JAN 16, 2019

Identifying Microbes That can Generate Electricity

WRITTEN BY: Carmen Leitch

Our world is full of microbial life, and many of those tiny organisms have found ways to live in some of the planet’s most extreme environments. Some of those places completely lack oxygen, or typical nutrients, producing microbes with unusual abilities. For example, researchers have identified bacteria that can ingest and release charged particles as a way of breathing. These electricity-producing microbes could be helpful to humans as water purifiers or mini power plants if scientists can identify the best candidates, and grow them successfully.

To that end, researchers at the Massachusetts Institute of Technology (MIT) have created a way to assess polarizability, the ability of a bacterium to generate electricity. Such microbes move electrons across the membrane that surrounds their cells, which is known as extracellular electron transfer (EET).  This work has been reported in Science Advances.

"The vision is to pick out those strongest candidates to do the desirable tasks that humans want the cells to do," explained Qianru Wang, a postdoctoral fellow in MIT's Department of Mechanical Engineering.

"There is recent work suggesting there might be a much broader range of bacteria that have [electricity-producing] properties," noted Cullen Buie, associate professor of mechanical engineering at MIT. "Thus, a tool that allows you to probe those organisms could be much more important than we thought. It's not just a small handful of microbes that can do this."

Current methods for assessing polarizability require growing huge amounts of the bacterium in question and measuring EET protein activity. The MIT scientists want to speed the process up by using microfluidic chips, which contain tiny channels that bacteria can flow through. When a voltage is applied to these channels, which have an hourglass in the middle, a gradient in the resulting electric field is generated because of the pinch in the middle. In a phenomenon called dielectrophoresis, the gradient can then push the cells, repelling or stopping them in the channel 

Dielectrophoresis has already been used by Buie and others as a way to sort bacteria according to its characteristics. "Basically, people were using dielectrophoresis to separate bacteria that were as different as, say, a frog from a bird, whereas we're trying to distinguish between frog siblings -- tinier differences," Wang said.

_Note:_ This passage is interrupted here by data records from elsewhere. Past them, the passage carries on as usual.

(** X11: when [smooth_data] returns at least one row, the bins share out
    the frame: their populations add up to the number of frame rows, and
    the means weighted by the populations add up to the sum of the value
    column, so that no reading is lost or counted twice. *)
Theorem smooth_data_conserves {row : Type} (df : list row) (x_col : row -> Z)
    (y_col : row -> Q) (num_bins : nat) (out : list smoothed_row) :
  smooth_data df x_col y_col num_bins = Ok out -> out <> [] ->
  list_sum (map (population x_col (sort_values x_col df)) (enumerate out))
  = length df
  /\ Qsum (map (weighted_value x_col (sort_values x_col df)) (enumerate out))
     == Qsum (map y_col df).
Proof.
  intros Hout Hout_ne.
  pose proof (smooth_data_Ok_nonempty df x_col y_col num_bins out Hout Hout_ne) as Hne.
  destruct (smooth_data_length x_col y_col df Hne num_bins out Hout) as [Hlen _].
  pose proof (smooth_data_nth x_col y_col df Hne num_bins out) as Hnth.
  pose proof (bins_sorted x_col df Hne num_bins) as Hsorted.
  set (sorted := sort_values x_col df) in *.
  set (bins := kept_edges (map x_col sorted) num_bins) in *.
  set (G := fun i => filter (fun d => code_is i (bin_code bins (inject_Z (x_col d))))
                            sorted).
  assert (H2 : (2 <= length bins)%nat).
  { destruct out; [congruence | simpl in Hlen; lia]. }
  assert (Hrow : forall i, In i (seq 0 (length out)) ->
            nth i out (mkSmoothed (0, 0) None None)
            = bin_row x_col y_col bins sorted (i, (nth i bins 0, nth (S i) bins 0))
            /\ bin_members x_col sorted i (nth i out (mkSmoothed (0, 0) None None))
               = G i).
  { intros i Hi. apply in_seq in Hi.
    assert (Hi' : (S i < length bins)%nat) by lia.
    assert (E : nth i out (mkSmoothed (0, 0) None None)
                = bin_row x_col y_col bins sorted (i, (nth i bins 0, nth (S i) bins 0))).
    { apply nth_error_nth. rewrite (Hnth i Hout).
      apply Nat.ltb_lt in Hi'. rewrite Hi'. reflexivity. }
    split; [exact E|]. rewrite E. unfold bin_members, bin_row, G. cbn [Bin].
    apply filter_ext. intro d. symmetry.
    apply bin_code_interval; assumption. }
  assert (Hperm : Permutation (concat (map G (seq 0 (length out)))) sorted).
  { apply concat_groups. intros d Hd.
    assert (Hd' : In d df)
      by (apply (Permutation_in _ (sort_values_perm x_col df)); exact Hd).
    destruct (row_assigned x_col df Hne num_bins d H2 Hd') as (i & Hi & Hcode).
    exists i. split; [exact Hcode | fold sorted in Hi; fold bins in Hi; lia]. }
  rewrite (enumerate_seq (mkSmoothed (0, 0) None None) out), !map_map.
  split.
  - rewrite (map_ext_in _ (fun i => length (G i))).
    2:{ intros i Hi. unfold population. cbn [fst snd].
        rewrite (proj2 (Hrow i Hi)). reflexivity. }
    rewrite <- (map_map G (@length row)), <- length_concat.
    rewrite (Permutation_length Hperm).
    apply Permutation_length, sort_values_perm.
  - rewrite (Qsum_ext _ (fun i => Qsum (map y_col (G i)))).
    2:{ intros i Hi. unfold weighted_value, population. cbn [fst snd].
        destruct (Hrow i Hi) as [E1 E2]. rewrite E2, E1.
        unfold bin_row. cbn [value fst]. fold (G i).
        rewrite <- (length_map y_col (G i)). apply mean_times_length. }
    rewrite <- (map_map G (fun g => Qsum (map y_col g))), Qsum_concat.
    rewrite (Qsum_perm _ _ (Permutation_map y_col Hperm)).
    rewrite (Qsum_perm (map y_col sorted) (map y_col df)); [reflexivity|].
    apply Permutation_map, sort_values_perm.
Qed.

Lemma smooth_data_conserves_witness :
  let df := [sample_reading 0 1; sample_reading 10 3; sample_reading 20 8] in
  let out := smoothed_frame df Timestamp Soil_Moisture_1 2 in
  smooth_data df Timestamp Soil_Moisture_1 2 = Ok out /\ out <> []
  /\ list_sum (map (population Timestamp (sort_values Timestamp df)) (enumerate out))
     = length df
  /\ Qsum (map (weighted_value Timestamp (sort_values Timestamp df)) (enumerate out))
     == Qsum (map Soil_Moisture_1 df).
Proof.
  intros df out.
  assert (H1 : smooth_data df Timestamp Soil_Moisture_1 2 = Ok out) by reflexivity.
  assert (H2 : out <> []) by (intro E; vm_compute in E; discriminate E).
  split; [exact H1|]. split; [exact H2|].
  exact (smooth_data_conserves df Timestamp Soil_Moisture_1 2 out H1 H2).
Defined.
(** * CRE-Tycoon: a shallow embedding of the simulation engine

    The development follows the repository file by file:

    - [Utils]     engine/utils.js     ([clamp]) and the JavaScript number model
    - [Rng]       engine/rng.js       (the seeded generator, as an interface)
    - [Property]  engine/property.js  (NOI, valuation, debt service, DSCR)
    - [Market]    engine/market.js    (yearly market / neighborhood updates, events)
    - [Deals]     engine/deals.js     ([solveIRR], [underwriteDeal])
    - [Binary64]  engine/deals.js     ([solveIRR] on binary64 numbers)
    - [Tycoon]    ui/tycoon-ui.js     (run state, player commands, yearly advance)

    Number model.  JavaScript numbers are IEEE-754 doubles.  The engine is
    embedded over exact rationals [Q]: rounding, overflow and underflow are
    not represented.  Where the source tests for or returns a special value
    ([NaN], [Infinity], [isFinite]) the embedding uses [Utils.jsnum], the
    rationals extended with the three special values and the IEEE rules for
    them.  Elsewhere a quotient is the rational quotient, which is the
    source's whenever the divisor is not zero; the one unguarded divisor of
    the engine, [1 - expenseRatio] in [computeNOI], is excluded by hypothesis
    where a statement depends on the value of the quotient.  Integer-valued
    quantities (years, lease terms, renovation levels, amortisation periods)
    are [Z].  Equality of computed rationals is [Qeq] ([==]); a value that the
    code stores unchanged is compared with [=].

    The tests of [solveIRR] are decided by rounding (a product that
    underflows, a power that overflows), so the solver is also embedded over
    binary64 numbers, in [Binary64]; what is stated about the solver itself is
    stated there.  [Deals.solveIRR] is its exact-arithmetic reading, through
    which [underwriteDeal] reports the IRR. *)

From Stdlib Require Import QArith Qminmax Qround Qabs Qpower Lqa.
From Stdlib Require Import ZArith Lia Bool List String Ascii DecimalString.
From Stdlib Require Floats.
Import ListNotations.

Set Implicit Arguments.
Local Open Scope Q_scope.

(* ================================================================== *)
(** * engine/utils.js and the number model                             *)
(* ================================================================== *)

Module Utils.

(** [a < b] and [a <= b] on finite numbers, as booleans. *)
Definition Qleb (a b : Q) : bool := Qle_bool a b.
Definition Qltb (a b : Q) : bool := negb (Qle_bool b a).

(** [clamp(x, lo, hi) = Math.max(lo, Math.min(hi, x))]. *)
Definition clamp (x lo hi : Q) : Q := Qmax lo (Qmin hi x).

(** [Math.floor] and [Math.round] (round half up: [floor(x + 0.5)]). *)
Definition floor (x : Q) : Z := Qfloor x.
Definition round (x : Q) : Z := Qfloor (x + 0.5).

(** [Math.pow(b, e)] for an integer exponent. *)
Definition pow (b : Q) (e : Z) : Q := Qpower b e.

(** Decimal rendering of an integer inside a template string. *)
Definition showZ (z : Z) : string := NilZero.string_of_int (Z.to_int z).

(** A JavaScript number that may be special. *)
Inductive jsnum : Type :=
| Fin (q : Q)
| PInf
| NInf
| NaN.

Definition isFinite (x : jsnum) : bool :=
  match x with Fin _ => true | _ => false end.

(** Sign of a finite number: [Gt], [Eq] or [Lt] against 0. *)
Definition sgn (q : Q) : comparison := Qcompare q 0.

Definition js_neg (x : jsnum) : jsnum :=
  match x with
  | Fin q => Fin (- q)
  | PInf => NInf
  | NInf => PInf
  | NaN => NaN
  end.

Definition js_add (x y : jsnum) : jsnum :=
  match x, y with
  | NaN, _ | _, NaN => NaN
  | Fin a, Fin b => Fin (a + b)
  | PInf, NInf | NInf, PInf => NaN
  | PInf, _ | _, PInf => PInf
  | NInf, _ | _, NInf => NInf
  end.

(** An infinity scaled by a finite factor. *)
Definition inf_times (pos : bool) (q : Q) : jsnum :=
  match sgn q with
  | Eq => NaN
  | Gt => if pos then PInf else NInf
  | Lt => if pos then NInf else PInf
  end.

Definition js_mul (x y : jsnum) : jsnum :=
  match x, y with
  | NaN, _ | _, NaN => NaN
  | Fin a, Fin b => Fin (a * b)
  | PInf, Fin b => inf_times true b
  | NInf, Fin b => inf_times false b
  | Fin a, PInf => inf_times true a
  | Fin a, NInf => inf_times false a
  | PInf, PInf | NInf, NInf => PInf
  | PInf, NInf | NInf, PInf => NInf
  end.

Definition js_div (x y : jsnum) : jsnum :=
  match x, y with
  | NaN, _ | _, NaN => NaN
  | Fin a, Fin b =>
      match sgn b with
      | Eq => inf_times true a
      | _ => Fin (a / b)
      end
  | Fin _, _ => Fin 0
  | PInf, Fin b => match sgn b with Lt => NInf | _ => PInf end
  | NInf, Fin b => match sgn b with Lt => PInf | _ => NInf end
  | _, _ => NaN
  end.

Definition js_abs (x : jsnum) : jsnum :=
  match x with
  | Fin q => Fin (Qabs q)
  | PInf | NInf => PInf
  | NaN => NaN
  end.

(** [x < y]; every comparison with [NaN] is false. *)
Definition js_lt (x y : jsnum) : bool :=
  match x, y with
  | NaN, _ | _, NaN => false
  | Fin a, Fin b => Qltb a b
  | Fin _, PInf => true
  | Fin _, NInf => false
  | PInf, _ => false
  | NInf, NInf => false
  | NInf, _ => true
  end.

Definition js_le (x y : jsnum) : bool :=
  match x, y with
  | NaN, _ | _, NaN => false
  | Fin a, Fin b => Qleb a b
  | NInf, _ => true
  | _, PInf => true
  | _, _ => false
  end.

Definition js_gt (x y : jsnum) : bool := js_lt y x.

End Utils.

(* ================================================================== *)
(** * engine/rng.js                                                    *)
(* ================================================================== *)

Module Rng.

(** engine/rng.js is imported by the UI module ([mulberry32],
    [seedFromString]).  The engine only relies on its interface: a
    generator is a piece of private state, one call returns the next value
    and advances that state. *)
Class Generator : Type := {
  RngState : Type;
  (** [rng()] *)
  rng_next : RngState -> Q * RngState;
  (** [mulberry32(seed)] *)
  mulberry32 : Z -> RngState;
  (** [seedFromString(text)] *)
  seedFromString : string -> Z
}.

(** Every generated value lies in [[0, 1)]. *)
Definition in_unit_interval (G : Generator) : Prop :=
  forall g : RngState, 0 <= fst (rng_next g) /\ fst (rng_next g) < 1.

(** Modelled from the spec: engine/rng.js is not part of the sources at
    hand; section 4.1 asks for a 32-bit state multiply/xorshift generator
    with values in [[0,1)] and a deterministic text-to-seed map.  [Mulberry]
    is the usual generator of that name on a 32-bit state, and the seed map
    is a 32-bit multiplicative string hash; it serves as the concrete
    instance on which the engine is run. *)
Definition u32 (z : Z) : Z := z mod 4294967296.
(** X20: selecting a user and loading the conversation.  [setSelectedUser]
    clears the messages and the pending set, keeps the typing indicators and
    asks for no read receipt: it looks for unread messages after it has
    cleared them.  Once the answer of the fetch is loaded, the client shows
    each message once, every message on display is the document as the fetch
    left it in the store, and the view effect asks to mark as read exactly
    the fetched messages of other users that the user has not yet read. *)
Theorem conversation_opened (me peer : string) (now : Time) (w : World) (c : Client) :
  store_wf w →
  let o := getMessagesByUserId me peer now w in
  let c1 := setSelectedUser (Some peer) me c in
  let c2 := client_getMessagesByUserId (to_client <$> fetched me peer now w) c1.1 in
  c1.2 = [] ∧ c_messages c1.1 = [] ∧ pendingMessages c1.1 = ∅ ∧
  c_typingUsers c2 = c_typingUsers c ∧ selectedUser c2 = Some peer ∧
  NoDup (shown_ids c2) ∧
  (∀ cm, cm ∈ c_messages c2 →
         ∃ m, messages o.1.1 !! c_id cm = Some m ∧ cm = to_client m ∧
              in_conversation me peer m ∧ me ∉ deletedForMe m) ∧
  (∀ u, in_sync u o.1.1 c2) ∧
  read_requests me c2 =
    _id <$> filter (λ m, senderId m ≠ me ∧ me ∉ readers m) (fetched me peer now w).
Proof.
  intros Hwf o c1 c2.
  assert (Hshown : ∀ cm, cm ∈ c_messages c2 →
            ∃ m, messages o.1.1 !! c_id cm = Some m ∧ cm = to_client m ∧
                 in_conversation me peer m ∧ me ∉ deletedForMe m).
  { intros cm (x & -> & Hx)%list_elem_of_fmap. exists x.
    split; [by apply fetched_stored|]. split; [done|].
    apply elem_of_fetched_iff in Hx as (msg & Hvis & ->).
    apply elem_of_visible in Hvis as (Hdel & Hconv & _).
    by destruct (decide (undelivered me msg)). }
  split_and!; try done.
  - unfold shown_ids. cbn. rewrite <- list_fmap_compose.
    by apply NoDup_fetched.
  - intros u cm Hin _ _. destruct (Hshown cm Hin) as (m & Hm & -> & _).
    exists m. split; [done|apply agrees_to_client].
  - by apply read_requests_loaded with peer.
Qed.
Lemma Mongo_send_rejected e s f t c k i apiKey :
  snd (Mongo.handle e s (Send f t c k i apiKey)) = rejectedSend
  <-> truthy f = false \/ truthy t = false \/ truthy c = false
      \/ truthy k = false \/ truthy i = false.
Proof.
  rewrite <- five_present.
  unfold Mongo.handle, Mongo.tryHandler, Mongo.trySend.
  destruct (negb (truthy f) || negb (truthy t) || negb (truthy c)
            || negb (truthy k) || negb (truthy i)); simpl.
  - split; reflexivity.
  - split; [|discriminate].
    destruct (Mongo.findOne _ _ _) as [[user|]|]; simpl; try discriminate.
    destruct (invalidApiKey _ _); simpl; try discriminate.
    destruct (Mongo.saveMessage _ _ _ _ _ _ _ _); simpl; discriminate.
Qed.

Lemma Flat_register_rejected e s u k :
  snd (Flat.handle e s (Register u k)) = rejectedRegister
  <-> truthy u = false \/ truthy k = false.
Proof.
  rewrite <- two_present.
  unfold Flat.handle, Flat.register.
  destruct (negb (truthy u) || negb (truthy k)); simpl.
  - split; reflexivity.
  - split; [|discriminate].
    destruct (Flat.readJson _ _). destruct (toPropertyKey u); simpl; discriminate.
Qed.

Lemma Flat_send_rejected e s f t c k i apiKey :
  snd (Flat.handle e s (Send f t c k i apiKey)) = rejectedSend
  <-> truthy f = false \/ truthy t = false \/ truthy c = false
      \/ truthy k = false \/ truthy i = false.
Proof.
  rewrite <- five_present.
  unfold Flat.handle, Flat.send.
  destruct (negb (truthy f) || negb (truthy t) || negb (truthy c)
            || negb (truthy k) || negb (truthy i)); simpl.
  - split; reflexivity.
  - split; [|discriminate].
    destruct (Flat.readJson (Flat.USERS_FILE s) []).
    destruct (toPropertyKey f); simpl; try discriminate.
    destruct (Flat.isUndefined _); simpl; try discriminate.
    destruct (invalidApiKey _ _); simpl; try discriminate.
    destruct (Flat.readJson (Flat.MSG_FILE s) []). simpl. discriminate.
Qed.

Lemma Flat_register_string e s u k :
  truthy (JStr u) = true -> truthy k = true ->
  Flat.handle e s (Register (JStr u) k)
  = ({| Flat.USERS_FILE :=
          Flat.Content
            (Flat.setProperty (Flat.registry s) u
               {| Flat.publicKeyPem := k;
                  Flat.token := randomToken (randomBytes16 e);
                  Flat.createdAt := now e |});
        Flat.MSG_FILE := Flat.MSG_FILE s |},
     {| status := 200; json := BToken (randomToken (randomBytes16 e)) |}).
Proof.
  intros Hu Hk. unfold Flat.handle, Flat.register, Flat.registry.
  rewrite Hu, Hk, toPropertyKey_string.
  destruct (Flat.readJson (Flat.USERS_FILE s) []). reflexivity.
Qed.

(** C10.  A field counts as missing exactly when its value is falsy, that is
    absent, [null], the empty string, [0] or [false]; register and send answer
    their missing-field 400 exactly when some field is falsy, on both servers.
    A truthy value that is no string passes: the flat-file server registers
    alice with the number 5 as her key and hands it back, and stores a message
    whose ciphertext is an object. *)
Theorem validation_is_truthiness :
  (forall v, truthy v = false <->
             v = JUndefined \/ v = JNull \/ v = JStr "" \/ v = JNum 0
             \/ v = JBool false)
  /\ (forall e s u k,
         snd (Mongo.handle e s (Register u k)) = rejectedRegister
         <-> truthy u = false \/ truthy k = false)
  /\ (forall e s f t c k i apiKey,
         snd (Mongo.handle e s (Send f t c k i apiKey)) = rejectedSend
         <-> truthy f = false \/ truthy t = false \/ truthy c = false
             \/ truthy k = false \/ truthy i = false)
  /\ (forall e s u k,
         snd (Flat.handle e s (Register u k)) = rejectedRegister
         <-> truthy u = false \/ truthy k = false)
  /\ (forall e s f t c k i apiKey,
         snd (Flat.handle e s (Send f t c k i apiKey)) = rejectedSend
         <-> truthy f = false \/ truthy t = false \/ truthy c = false
             \/ truthy k = false \/ truthy i = false)
  /\ (forall e,
         let (s1, r1) := Flat.handle e Flat.empty (Register (JStr "alice") (JNum 5)) in
         r1 = {| status := 200; json := BToken (randomToken (randomBytes16 e)) |}
         /\ snd (Flat.handle e s1 (PublicKey "alice"))
            = {| status := 200; json := BPublicKey (JNum 5) |}
         /\ Flat.handle e s1
              (Send (JStr "alice") (JStr "bob") (JObj []) (JStr "k") (JStr "i")
                    (Some (randomToken (randomBytes16 e))))
            = ({| Flat.USERS_FILE := Flat.USERS_FILE s1;
                  Flat.MSG_FILE :=
                    Flat.Content
                      [ {| Http.from := JStr "alice"; Http.to := JStr "bob";
                           Http.ciphertext := JObj []; Http.encryptedKey := JStr "k";
                           Http.iv := JStr "i"; Http.timestamp := now e |} ] |},
               {| status := 200; json := BOk |})).
Proof.
  split; [exact truthy_false_iff|].
  split; [exact Mongo_register_rejected|].
  split; [exact Mongo_send_rejected|].
  split; [exact Flat_register_rejected|].
  split; [exact Flat_send_rejected|].
  intros e.
  rewrite (Flat_register_string e Flat.empty "alice" (JNum 5) eq_refl eq_refl).
  split; [reflexivity|]. split; [reflexivity|].
  set (u := {| Flat.publicKeyPem := JNum 5;
               Flat.token := randomToken (randomBytes16 e);
               Flat.createdAt := now e |}).
  change (randomToken (randomBytes16 e)) with (Flat.token u).
  rewrite (Flat_send_ok e _ u "alice" (JStr "bob") (JObj []) (JStr "k") (JStr "i"));
    try reflexivity.
  apply randomToken_not_empty.
Qed.
(** [validator.Struct] on [Input], read off the struct tags. *)
Definition fieldErrors (input : Input) : list string :=
  ((if String.eqb (Action input) "" then [fieldError "Action" "required"]
    else if oneof (Action input) ["list"; "get"; "delete"; "clear"] then []
    else [fieldError "Action" "oneof"])
   ++ (if Limit input <? 0 then [fieldError "Limit" "min"]
       else if 100 <? Limit input then [fieldError "Limit" "max"] else [])
   ++ (if Offset input <? 0 then [fieldError "Offset" "min"] else []))%list.

Definition validator_Struct (input : Input) : error :=
  match fieldErrors input with
  | [] => None
  | errs => Some (Join errs nl)
  end.

Definition wrapError (prefix : string) (err : string) : error :=
  Some (prefix ++ ": " ++ err).

Definition textResult (resultText : string) : option tools.CallToolResult :=
  Some {| tools.Content := [resultText] |}.

Section Handler.
Variable E : storage.SqlEngine.
(** [json.MarshalIndent] of the listing (total, limit, offset,
    executions) and of one execution. *)
Variable marshalListing :
  Z -> Z -> Z -> list models.ToolExecution -> string.
Variable marshalExecution : option models.ToolExecution -> string.

(** [HistoryHandler]; the store is threaded through, [now] is the time
    a deletion would record. *)
Definition HistoryHandler (store : storage.SQLiteStorage) (now : Z)
    (input : Input)
  : storage.SQLiteStorage * option tools.CallToolResult * error :=
  match validator_Struct input with
  | Some e => (store, None, wrapError "validation error" e)
  | None =>
      if String.eqb (Action input) "list" then
        let limit := if Limit input =? 0 then 10 else Limit input in
        let '(executions, total, err) :=
          storage.GetToolExecutions E store limit (Offset input) in
        match err with
        | Some e => (store, None, wrapError "failed to list executions" e)
        | None =>
            (store,
             textResult
               (marshalListing total limit (Offset input) executions),
             None)
        end
      else if String.eqb (Action input) "get" then
        if ID input =? 0 then
          (store, None, Some "id is required for get action")
        else
          let '(exec, err) := storage.GetToolExecution store (ID input) in
          match err with
          | Some e => (store, None, wrapError "execution not found" e)
          | None => (store, textResult (marshalExecution exec), None)
          end
      else if String.eqb (Action input) "delete" then
        if ID input =? 0 then
          (store, None, Some "id is required for delete action")
        else
          let '(store', err) :=
            storage.DeleteToolExecution store now (ID input) in
          match err with
          | Some e =>
              (store', None, wrapError "failed to delete execution" e)
          | None =>
              (store',
               textResult ("Execution " ++ Itoa (ID input)
                           ++ " deleted successfully"),
               None)
          end
      else if String.eqb (Action input) "clear" then
        let '(store', err) := storage.DeleteAllToolExecutions store now in
        match err with
        | Some e =>
            (store', None, wrapError "failed to clear executions" e)
        | None =>
            (store', textResult "All execution history cleared", None)
        end
      else (store, textResult "", None)
  end.
End Handler.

The scientists used their microfluidic tool to compare different bacterial strains, some of which had known electrochemical properties. They confirmed that the electrical field in the device could push microbial cells into the pinch in the channels, and the stronger field could then push against that motion, trapping the bacterium in place.

Different voltages were needed to trap different bacteria. The scientists noted the voltage required to trap a microbe and the cell's sizes. Computational tools were then used to find out how easy it was for cells to form electric dipoles after the application of an external electric field.

Wang found that more electrochemically active microbes usually had higher polarizability. "We have the necessary evidence to see that there's a strong correlation between polarizability and electrochemical activity," Wang explained. "In fact, polarizability might be something we could use as a proxy to select microorganisms with high electrochemical activity. If the same trend of correlation stands for those newer strains, then this technique can have a broader application, in clean energy generation, bioremediation, and biofuels production," Wang concluded.